DHS security chief is considering a tough-love approach after some senior officials fail repeated tests.
If you fall for a phishing email, should you have your ability to handle sensitive government information revoked?
At least one federal chief information security officer is concerned about how frequently even senior-level federal employees fall for the bogus emails and is considering get-tough solutions.
Paul Beckman, the Department of Homeland security’s chief information security officer, said he sends his own emails designed to mimic phishing attempts to staff members to see who falls for the scam.
“These are emails that look blatantly to be coming from outside of DHS — to any security practitioner, they’re blatant,” he said during a panel discussion on CISO priorities at the Billington Cybersecurity Summit in Washington on Sept. 17. “But to these general users” — including senior managers and other VIPs — “you’d be surprised at how often I catch these guys.”
Employees who fail the test — by clicking on potentially unsafe links and inputting usernames and passwords — are forced to undergo mandatory online security training.
But Beckman said a small number of employees continue to fall for the fake scams — even in the second of third round of phishing tests.

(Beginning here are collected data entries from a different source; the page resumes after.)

Variable BASE_DIR : string.
Variable uuid4 : nat -> string.
Variable mqtt_outcome : mqtt_call -> outcome.
Variable tmp_name : nat -> string.
Variable librosa_load : Os.bytes -> result (list Q).
Variable librosa_effects_trim : list Q -> list Q.
Variable librosa_feature_mfcc : list Q -> matrix.

(** The cleanup at the end of [analyze_audio] never raises. *)
Lemma cleanup_returns (path : string) (s : app_state) :
  exists s',
    try_except (os_remove path) (fun _ => mret tt) s = (inr tt, s').
Proof.
  unfold try_except, os_remove, mret.
  destruct (Os.remove (fs s) path) as [[e | []] fs']; eexists; reflexivity.
Qed.
Definition read_direct_recipients (b : base) (uid : str) : list (str * str) :=
  match exports_at b uid with
  | None => []
  | Some d => omap direct_of (listdir d)
  end.

(** The recipient files of a sub-collection: all but [description]. *)
Definition sub_recipients (files : gmap str str) : list (str * str) :=
  map (fun x => (x.1, strip x.2))
    (filter (fun x => x.1 ≠ DESC_FILE) (listdir files)).

End Store.

(** ** Engine: mutations *)

(** The project root: [None] when [.dsp] is not a directory. *)
Definition store : Type := option base.

Section EngineMutations.

(** [ensure_init] in front of the body of a mutation. *)
Definition ensure_init {A : Type} (body : M A) : store -> result A * store :=
  fun s =>
    match s with
    | None => (Err StoreUninitialized, None)
    | Some b => let '(r, b') := body b in (r, Some b')
    end.

(** [_gen_uid]; [hex8] is the eight hexadecimal digits drawn from [uuid4]. *)
Definition _gen_uid (kind : str) (hex8 : str) : str :=
  (if decide (kind = lit "function") then lit "func" else lit "obj")
  ++ lit "-" ++ hex8.

(** [(base / uid).mkdir(parents=True)]: the directory must be new. *)
Definition mkdir_new (uid : str) : M unit :=
  fun b =>
    match b !! uid with
    | Some _ => (Err OSError, b)
    | None => (Ok tt, <[uid := Dir empty_entity]> b)
    end.


Definition create_function (source purpose : str) (owner toc : option str)
    (hex8 : str) : store -> result str * store :=
  ensure_init (
    let uid := _gen_uid (lit "function") hex8 in
    mkdir_new uid ;;
    write_desc uid
      [(lit "source", source); (lit "kind", lit "function"); (lit "purpose", purpose)] ;;
    _write_lines (PMember uid MImports) [] ;;
    when (opt_truthy owner) (
      let o := default [] owner in
      require_entity o ;;
      _append_line_unique (PMember o MImports) uid ;;
      mkdir_p (PExports uid) ;;
      _write_text (PExport uid o) (lit "owner: method/member of this object")) ;;
    _append_line_unique (toc_path toc) uid ;;
    ret uid).



Definition add_import (importer imported why : str) (exporter : option str)
    : store -> result unit * store :=
  ensure_init (
    require_entity importer ;;
    let line := _format_import_line imported exporter in
    _append_line_unique (PMember importer MImports) line ;;
    if opt_truthy exporter then
      let e := default [] exporter in
      require_entity e ;;
      mkdir_p (PExport e imported) ;;
      _write_text (PSub e imported importer) why
    else
      require_entity imported ;;
      mkdir_p (PExports imported) ;;
      _write_text (PExport imported importer) why).


(** The reverse record of an edge, addressed by the arguments of a call. *)
Definition reverse_path (importer imported : str) (exporter : option str) : path :=
  if opt_truthy exporter then PSub (default [] exporter) imported importer
  else PExport imported importer.



(** The loop of [remove_import]: the lines that stay. *)
Fixpoint remove_first (imported : str) (exporter : option str)
    (imports : list (str * option str)) (removed : bool) : list str :=
  match imports with
  | [] => []
  | (imp_uid, imp_via) :: rest =>
      if bool_decide (imp_uid = imported) && negb removed
         && (bool_decide (exporter = None) || bool_decide (imp_via = exporter))
      then remove_first imported exporter rest true
      else _format_import_line imp_uid imp_via
           :: remove_first imported exporter rest removed
  end.

Definition remove_import (importer imported : str) (exporter : option str)
    : store -> result unit * store :=
  ensure_init (
    require_entity importer ;;
    imports <- get (fun b => read_imports b importer) ;;
    _write_lines (PMember importer MImports)
      (remove_first imported exporter imports false) ;;
    _safe_unlink (reverse_path importer imported exporter)).




(** The first loop of [remove_entity]. *)
Definition strip_mentions (uid other : str) : M unit :=
  when (bool_decide (other ≠ uid)) (
    imports <- get (fun b => read_imports b other) ;;
    when (bool_decide (Exists (fun i => i.1 = uid \/ i.2 = Some uid) imports)) (
      _write_lines (PMember other MImports)
        (map (fun i => _format_import_line i.1 i.2)
           (filter (fun i => i.1 ≠ uid /\ i.2 ≠ Some uid) imports)))).

(** The second loop: the reverse record of one edge of [uid]. *)
Definition drop_reverse (uid : str) (edge : str * option str) : M unit :=
  if opt_truthy edge.2 then _safe_unlink (PSub (default [] edge.2) edge.1 uid)
  else _safe_unlink (PExport edge.1 uid).

(** The third loop. *)
Definition unshare (uid other : str) : M unit :=
  when (bool_decide (other ≠ uid)) (
    shared <- get (fun b => read_shared b other) ;;
    when (bool_decide (uid ∈ shared)) (
      _remove_line_value (PMember other MShared) uid ;;
      _safe_rmtree (PExport other uid))).

Definition remove_entity (uid : str) : store -> result unit * store :=
  ensure_init (
    require_entity uid ;;
    all <- get all_uids ;;
    for_each all (strip_mentions uid) ;;
    own <- get (fun b => read_imports b uid) ;;
    for_each own (drop_reverse uid) ;;
    for_each all (unshare uid) ;;
    tocs <- get all_toc_paths ;;
    for_each tocs (fun toc => _remove_line_value (PTop toc) uid ;; ret tt) ;;
    _safe_rmtree (PTop uid)).

End EngineMutations.

(** ** Engine: queries *)

(** A node of the tree [get_children] and [get_parents] build; [t_why] is
    the reason [get_parents] attaches to a parent. *)
#[warnings="-register-all"]
Inductive tree :=
  Node (t_uid t_kind t_purpose : str) (t_children : list tree)
       (t_cycle : bool) (t_why : option str).


Section EngineQueries.

(** [ensure_init] in front of the body of a query. *)
Definition ensure_init_ro {A : Type} (body : base -> result A) : store -> result A :=
  fun s =>
    match s with
    | None => Err StoreUninitialized
    | Some b => body b
    end.

Definition checked {A : Type} (b : base) (uid : str) (r : result A) : result A :=
  if entity_exists b uid then r else Err (EntityNotFound uid).

(** [seen] and [result] of [_all_importers]. *)
Definition acc : Type := gset str * list (str * str).

Definition add_unseen (a : acc) (r : str * str) : acc :=
  if decide (r.1 ∈ a.1) then a else ({[r.1]} ∪ a.1, a.2 ++ [r]).

(** The second pass, for one [other]. *)
Definition shared_pass (b : base) (uid : str) (a : acc) (other : str) : acc :=
  if decide (uid ∈ read_shared b other) then
    match exports_at b other ≫= (.!! uid) with
    | Some (ExpDir fs) => fold_left add_unseen (sub_recipients fs) a
    | _ => a
    end
  else a.

(** The third pass, for one [other]. *)
Definition scan_pass (b : base) (uid : str) (a : acc) (other : str) : acc :=
  if decide (other ∈ a.1) then a
  else if bool_decide (Exists (fun i => i.1 = uid) (read_imports b other))
       then ({[other]} ∪ a.1, a.2 ++ [(other, [])])
       else a.

Definition _all_importers (b : base) (uid : str) : list (str * str) :=
  let a1 := fold_left add_unseen (read_direct_recipients b uid) (∅, []) in
  let a2 := fold_left (shared_pass b uid) (all_uids b) a1 in
  let a3 := fold_left (scan_pass b uid) (all_uids b) a2 in
  a3.2.



Definition desc_of (b : base) (u : str) : dict :=
  if entity_exists b u then read_desc b u else [].

Definition field (d : dict) (k : str) : str := default [] (dict_get d k).


(** [walk] of [get_children]; the set [visited] is threaded through. *)
Fixpoint walk_children (b : base) (d : nat) (u : str) (visited : gset str)
    : tree * gset str :=
  let desc := desc_of b u in
  let node cs c := Node u (field desc (lit "kind")) (field desc (lit "purpose")) cs c None in
  if decide (u ∈ visited) then (node [] true, visited)
  else
    let visited := {[u]} ∪ visited in
    match d with
    | O => (node [] false, visited)
    | S d' =>
        let '(cs, visited') :=
          fold_left
            (fun st i =>
               let '(c, v) := walk_children b d' i.1 st.2 in (st.1 ++ [c], v))
            (read_imports b u) ([], visited) in
        (node cs false, visited')
    end.

Definition get_children (uid : str) (depth : Z) : store -> result tree :=
  ensure_init_ro (fun b =>
    checked b uid (Ok (walk_children b (Z.to_nat depth) uid ∅).1)).



(** [neighbors] of [get_path], sorted. *)
Definition neighbors (b : base) (current : str) : list str :=
  sorted (elements (list_to_set (C := gset str)
    (map fst (read_imports b current) ++ map fst (_all_importers b current)))).

(** The loop over the sorted neighbours: the path when [to_uid] is met, or
    the queue and the visited set the loop leaves. *)
Fixpoint expand (b : base) (to_uid : str) (path : list str) (nbs : list str)
    (visited : gset str) (queue : list (str * list str))
    : list str + gset str * list (str * list str) :=
  match nbs with
  | [] => inr (visited, queue)
  | nb :: nbs' =>
      if decide (nb = to_uid) then inl (path ++ [nb])
      else if bool_decide (nb ∉ visited) && entity_exists b nb
           then expand b to_uid path nbs' ({[nb]} ∪ visited) (queue ++ [(nb, path ++ [nb])])
           else expand b to_uid path nbs' visited queue
  end.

“There are no repercussions to bad behavior,” he said. “There’s no punitive damage, so to speak. There’s really nothing to incentivize these people to be aware, to be diligent.”

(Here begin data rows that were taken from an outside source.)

#[export] Hint Resolve preserves_ret preserves_get preserves_emit preserves_ub
  preserves_bind preserves_when preserves_for : inv.

(** [wp]: the run is defined; [wlp]: it may be undefined. *)
Abbreviation wp := (run_post False).
Abbreviation wlp := (run_post True).

(** Take such a goal apart at its binds and primitive operations. *)
Ltac wp_step :=
  match goal with
  | |- run_post _ (mbind' _ _) _ _ => apply wp_bind
  | |- run_post _ (mret' _) _ _ => unfold run_post at 1, mret' at 1
  | |- run_post _ mget _ _ => unfold run_post at 1, mget at 1
  | |- run_post _ (mput _) _ _ => unfold run_post at 1, mput at 1
  | |- run_post _ (mmodify _) _ _ => unfold run_post at 1, mmodify at 1
  | |- run_post _ (memit _) _ _ => unfold run_post at 1, memit at 1
  | |- run_post True (mub _) _ _ => exact I
  end; cbn beta iota.
Ltac wp_steps := repeat wp_step.
Lemma final_eq o m :
  absorbs o m ->
  exists o2, absorbs o2 (Md5Spec.pad m) /\
    o2 = Md5.update (Md5.update o (take (padLen m) Md5.PADDING)) (le_bytes 8 (8 * Z.of_nat (length m))) /\
    Md5.final o = Md5.mk_md5 (Md5._state o) (Md5._count o) (Md5._buffer o2)
      (Md5.encode (Md5.words_list (Md5._state o2))) (Md5._finished o2).
Proof.
  intros Ho. eexists. split; [|split; [reflexivity|]].
  - rewrite <- padded. apply update_absorbs; [apply update_absorbs; [done|]|].
    + rewrite length_take. change (length Md5.PADDING) with 64%nat. lia.
    + rewrite length_le_bytes. lia.
  - unfold Md5.final. destruct Ho as (_ & _ & _ & ->). cbn [fst snd].
    rewrite count_bits, absorbs_index by lia.
    replace (Z.to_nat _) with (padLen m); [done|]. unfold padLen.
    destruct (Z.ltb_spec (Z.of_nat (length m) mod 64) 56), (Nat.ltb_spec (length m mod 64) 56); lia.
Qed.

Lemma final_digest o m : absorbs o m -> Md5._digest (Md5.final o) = Md5Spec.md5 m.
Proof. intros Ho. destruct (final_eq o m Ho) as (o2 & (Hst & _) & _ & ->). simpl. by rewrite Hst. Qed.

(** The padding leaves the buffered tail alone when it fits in the block. *)
Lemma final_keeps o m :
  absorbs o m -> (length m mod 64 < 56)%nat -> absorbs (Md5.final o) m.
Proof.
  intros Ho Hi. destruct (final_eq o m Ho) as (o2 & Ho2 & -> & ->).
  assert (Hp : padLen m = (56 - length m mod 64)%nat).
  { unfold padLen. destruct (Nat.ltb_spec (length m mod 64) 56); lia. }
  set (p := take (padLen m) Md5.PADDING) in *.
  assert (Hlp : length p = (56 - length m mod 64)%nat).
  { unfold p. rewrite length_take. change (length Md5.PADDING) with 64%nat. lia. }
  pose proof (update_absorbs o m p Ho ltac:(lia)) as Ho1.
  destruct Ho as (Hst & Hlen & Htake & Hcount), Ho1 as (_ & Hlen1 & Htake1 & Hcount1).
  split_and!; [done|apply Ho2| |done]. cbn [Md5._buffer].
  unfold Md5.update at 1. rewrite Hcount1. cbn [fst].
  rewrite absorbs_index, length_app, length_le_bytes by lia.
  replace (Z.of_nat (length m + length p) mod 64) with 56 by lia.
  change (64 - 56 <=? Z.of_nat 8) with true. cbv iota.
  set (buf := blit _ _ _).
  assert (Hbuf : buf = take 56 (Md5._buffer (Md5.update o p)) ++ le_bytes 8 (8 * Z.of_nat (length m))).
  { unfold buf, blit. change (Z.to_nat (64 - 56)) with 8%nat. change (Z.to_nat 56) with 56%nat.
    rewrite (take_ge (le_bytes 8 _)), length_le_bytes by (rewrite length_le_bytes; lia).
    rewrite (drop_ge _ (56 + 8)), app_nil_r by lia. done. }
  rewrite <- Htake.
  rewrite (transform_loop_ok _ _ _ 8); rewrite ?length_le_bytes; [|lia..].
  unfold Md5.store_rest. cbn [Md5._buffer].
  rewrite Nat.sub_diag, drop_ge by (rewrite length_le_bytes; simpl; lia).
  rewrite blit_0. cbn [app length]. rewrite drop_0, Hbuf.
  rewrite take_app_le by (rewrite length_take; lia).
  rewrite take_take, Nat.min_l by lia.
  rewrite length_app in Htake1.
  replace ((length m + length p) mod 64)%nat with 56%nat in Htake1 by lia.
  replace (64 * ((length m + length p) / 64))%nat with (64 * (length m / 64))%nat in Htake1 by lia.
  replace (length m mod 64)%nat with (Nat.min (length m mod 64) 56) at 1 by lia.
  rewrite <- take_take, Htake1, drop_app_le by lia. rewrite Htake. fold (tail_of m).
  apply take_app_length'. symmetry. apply length_tail_of.
Qed.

Beckman said he wants to start discussions with DHS’ chief security officer — who’s responsible for overall personnel security — about incorporating employees’ susceptibility to phishing in broader evaluations of their fitness to handle sensitive information.

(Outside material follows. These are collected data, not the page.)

(** A frame above [MAX_MESSAGE_LEN] at the head of the queue is never written:
    every write sends an empty block and leaves the queue as it was. *)
Lemma oversize_head_stuck s m q k :
  m_isconnected s = true -> m_is_sending_data s = false ->
  m_queue_send_msg s = m :: q -> MAX_MESSAGE_LEN < Message.len m ->
  exists s', _write_message k s = Ret (tt, s', [AsyncWrite []]) /\ m_queue_send_msg s' = m :: q.
Proof.
  intros Hc Hs Hq Hm. unfold _write_message.
  rewrite (mbind_run (mmodify _) _ s tt _ []) by reflexivity.
  rewrite (mbind_run mget _ _ _ _ []) by reflexivity.
  cbn [set_send m_isconnected m_is_sending_data m_queue_send_msg m_sending_data].
  rewrite Hc, Hs, Hq. cbn [negb pack].
  destruct (Z.leb_spec (0 + Message.len m) MAX_MESSAGE_LEN); [lia|].
  eexists. split; reflexivity.
Qed.

(** [send_message] bounds the payload, not the frame: payloads of 64991 to
    64999 bytes are accepted and their frames exceed what [_write_message] can
    send and what the receiver accepts. *)
Lemma send_message_accepts_oversize junk s d f :
  m_isvalid s = true -> m_isconnected s = true -> m_father s = Some f ->
  is_limit_mode f = false -> m_iscompress s = false -> m_queue_send_msg s = [] ->
  (forall i, is_u8 (junk i)) ->
  64990 < Z.of_nat (length d) < 65000 ->
  exists s' m, send_message None junk (Some d) s = Ret (tt, s', [PostWrite]) /\
    m_queue_send_msg s' = [m] /\ MAX_MESSAGE_LEN < Message.len m /\
    bad_len (get_u32 (data m) 0) = true.
Proof.
  intros Hv Hc Hf Hlim Hcomp Hq Hj Hlen.
  unfold send_message, is_valid. rewrite (mbind_run mget _ s s s []) by done.
  rewrite Hv, Hc, Hf, Hcomp. cbn [negb orb].
  destruct (Z.eqb_spec (Z.of_nat (length d)) 0); [lia|].
  destruct (Z.ltb_spec (MAX_MESSAGE_LEN - 1) (Z.of_nat (length d))); [unfold MAX_MESSAGE_LEN in *; lia|].
  cbn [orb]. unfold _send_message, _make_message.
  set (m := makeMessage junk d false).
  rewrite (mbind_run mget _ s s s []) by done. rewrite Hc. cbn [negb].
  set (s1 := set_send s _ _ _ _). rewrite (mbind_run (mput s1) _ s tt s1 []) by done.
  rewrite (mbind_run mget _ s1 s1 s1 []) by done.
  change (m_father s1) with (m_father s). rewrite Hf, Hlim. cbn [andb].
  assert (Hm : data m = frame (mask_value junk false) (Ssl.sslCrc32 (Some d)) d)
    by (apply makeMessage_layout; done || lia).
  exists s1, m. split; [reflexivity|]. split; [cbn; by rewrite Hq|].
  unfold Message.len. rewrite Hm, length_frame. split; [unfold MAX_MESSAGE_LEN; lia|].
  destruct (frame_fields (mask_value junk false) (Ssl.sslCrc32 (Some d)) d []
    (mask_value_u16 junk false Hj) ltac:(lia)) as (Hg & _ & _).
  rewrite app_nil_r in Hg. rewrite Hg. unfold bad_len, MAX_MESSAGE_LEN.
  apply orb_true_iff. right. apply Z.ltb_lt. lia.
Qed.
(* ===== verification/TcpServer.v ===== *)
(** [common/tcpserver.h/.cpp]: the listening side of every server process (the
    pool of session objects, the accept loop, the ban list, the choice of a worker
    thread), and [common/io_service_pool.cpp] (the choice of an [io_service]).

    The session objects are those of [TcpSession].  What boost.asio and the
    call-back queue still owe the server is part of the state: the accepts under
    way ([accepting]), the posted [tcp_session::handle_accept] ([posted]) and the
    queued [on_close] call-backs ([closing]). *)

From S2P Require Import Prelude MessageInterface TcpSession.
From stdpp Require Import prelude gmap strings list relations.
#[local] Open Scope Z_scope.

Module TcpServer.
Import Message TcpSession.

(** [class tcp_server]; [objs] are the session objects it has created. *)
Record tcp_server : Type := mk_server {
  m_sessions : list Z;
  m_accepting_count : Z;
  m_poolcount : Z;
  m_thread_count : Z;
  m_cur_thread_index : Z;
  m_ttti_mode : bool;
  m_limit_mode : bool;
  m_unix_time : Z;
  m_banip : gmap Z (Z * ban_reason_t);
  objs : gmap Z tcp_session;
  next_obj : Z;
  accepting : list Z;
  posted : list Z;
  closing : list Z
}.

Inductive effect : Type :=
| AsyncAccept (p : Z)
| OfSession (p : Z) (e : TcpSession.effect).

Abbreviation Srv := (M tcp_server effect).

(** The constructor, at time [now]. *)
Definition construct (now : Z) : tcp_server :=
  mk_server [] 0 0 0 0 false false (u32 now) ∅ ∅ 0 [] [] [].

(** *** Field updates *)

Definition set_pool (s : tcp_server) l n : tcp_server :=
  mk_server l n (m_poolcount s) (m_thread_count s) (m_cur_thread_index s) (m_ttti_mode s)
    (m_limit_mode s) (m_unix_time s) (m_banip s) (objs s) (next_obj s) (accepting s) (posted s) (closing s).
Definition set_threads (s : tcp_server) pool n i : tcp_server :=
  mk_server (m_sessions s) (m_accepting_count s) pool n i (m_ttti_mode s)
    (m_limit_mode s) (m_unix_time s) (m_banip s) (objs s) (next_obj s) (accepting s) (posted s) (closing s).
Definition set_time (s : tcp_server) t : tcp_server :=
  mk_server (m_sessions s) (m_accepting_count s) (m_poolcount s) (m_thread_count s) (m_cur_thread_index s) (m_ttti_mode s)
    (m_limit_mode s) t (m_banip s) (objs s) (next_obj s) (accepting s) (posted s) (closing s).
Definition set_banip (s : tcp_server) b : tcp_server :=
  mk_server (m_sessions s) (m_accepting_count s) (m_poolcount s) (m_thread_count s) (m_cur_thread_index s) (m_ttti_mode s)
    (m_limit_mode s) (m_unix_time s) b (objs s) (next_obj s) (accepting s) (posted s) (closing s).
Definition set_objs (s : tcp_server) o n : tcp_server :=
  mk_server (m_sessions s) (m_accepting_count s) (m_poolcount s) (m_thread_count s) (m_cur_thread_index s) (m_ttti_mode s)
    (m_limit_mode s) (m_unix_time s) (m_banip s) o n (accepting s) (posted s) (closing s).
Definition set_owed (s : tcp_server) a p c : tcp_server :=
  mk_server (m_sessions s) (m_accepting_count s) (m_poolcount s) (m_thread_count s) (m_cur_thread_index s) (m_ttti_mode s)
    (m_limit_mode s) (m_unix_time s) (m_banip s) (objs s) (next_obj s) a p c.

(** *** Sessions *)

(** What a session reads of its server. *)
Definition as_father (s : tcp_server) : father :=
  {| is_limit_mode := m_limit_mode s; is_thread_task_transfer_id_mode := m_ttti_mode s;
     get_task_thread_count := m_thread_count s |}.

(** Run a method of session [p]; the result lists its effects. *)
Definition run_session {A} (p : Z) (m : H A) : Srv (A * list TcpSession.effect) :=
  s <- mget ;;
  match objs s !! p with
  | None => mub "null tcp_session"
  | Some x =>
      match m x with
      | UB why => mub why
      | Ret (a, x', o) => mput (set_objs s (<[p := x']> (objs s)) (next_obj s)) ;;; mret' (a, o)
      end
  end.

(** [free_session]: [p->reset (); p->set_valid (false); push_back]. *)
Definition free_session (p : Z) : Srv unit :=
  _ <- run_session p (reset ;;; mmodify (fun x => set_conn x (m_isconnected x) false (m_thread_index x))) ;;
  mmodify (fun s => set_pool s (m_sessions s ++ [p]) (m_accepting_count s)).

(** The effects of a session on its own server are performed, the others leave
    the process. *)
Definition deliver (p : Z) (e : TcpSession.effect) : Srv unit :=
  match e with
  | FreeSession => free_session p
  | CbOnClose _ => mmodify (fun s => set_owed s (accepting s) (posted s) (closing s ++ [p]))
  | _ => memit (OfSession p e)
  end.

Definition call_session {A} (p : Z) (m : H A) : Srv unit :=
  r <- run_session p m ;; mfor r.2 (deliver p).

(** [create_session] of the servers: [new] of a subclass of [tcp_session]. *)
Definition create_session : Srv Z :=
  s <- mget ;;
  let p := next_obj s in
  mput (set_objs s (<[p := TcpSession.construct]> (objs s)) (p + 1)) ;;;
  mret' p.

“Someone who fails every single phishing campaign in the world should not be holding a TS SCI with the federal government,” he said, using the government acronym to describe a top-secret security clearance. “You have clearly demonstrated that you are not responsible enough to responsibly handle that information.”
Beckman said such discussions are still in their infancy. And not all CISOs are on board with the tough approach he advocates.
Rod Turk, the Commerce Department’s CISO, said he also runs phishing tests on his employees, but he said he views it as solely a training exercise.
More broadly, federal CISOs are concerned about the increasing sophistication of phishing campaigns against high-level federal personnel.
They worry the recent massive breach of background-investigation files at the Office of Personnel Management — hackers stole data on 22 million federal employees and contractors — could be used to craft even more convincing phishing attempts.
“One of the things they’re going to do with [that information], you can bet your bottom dollar, is coming up with insidious anti-phishing campaigns that look very tailored and very personal to these people,” Beckman said. “Every bit of my personal information is in an attacker’s hands right now. They could probably craft my email that even I would be susceptible to, because they know everything about me virtually.”
Turk agreed, calling the stolen data a “a goldmine for phishing expeditions.”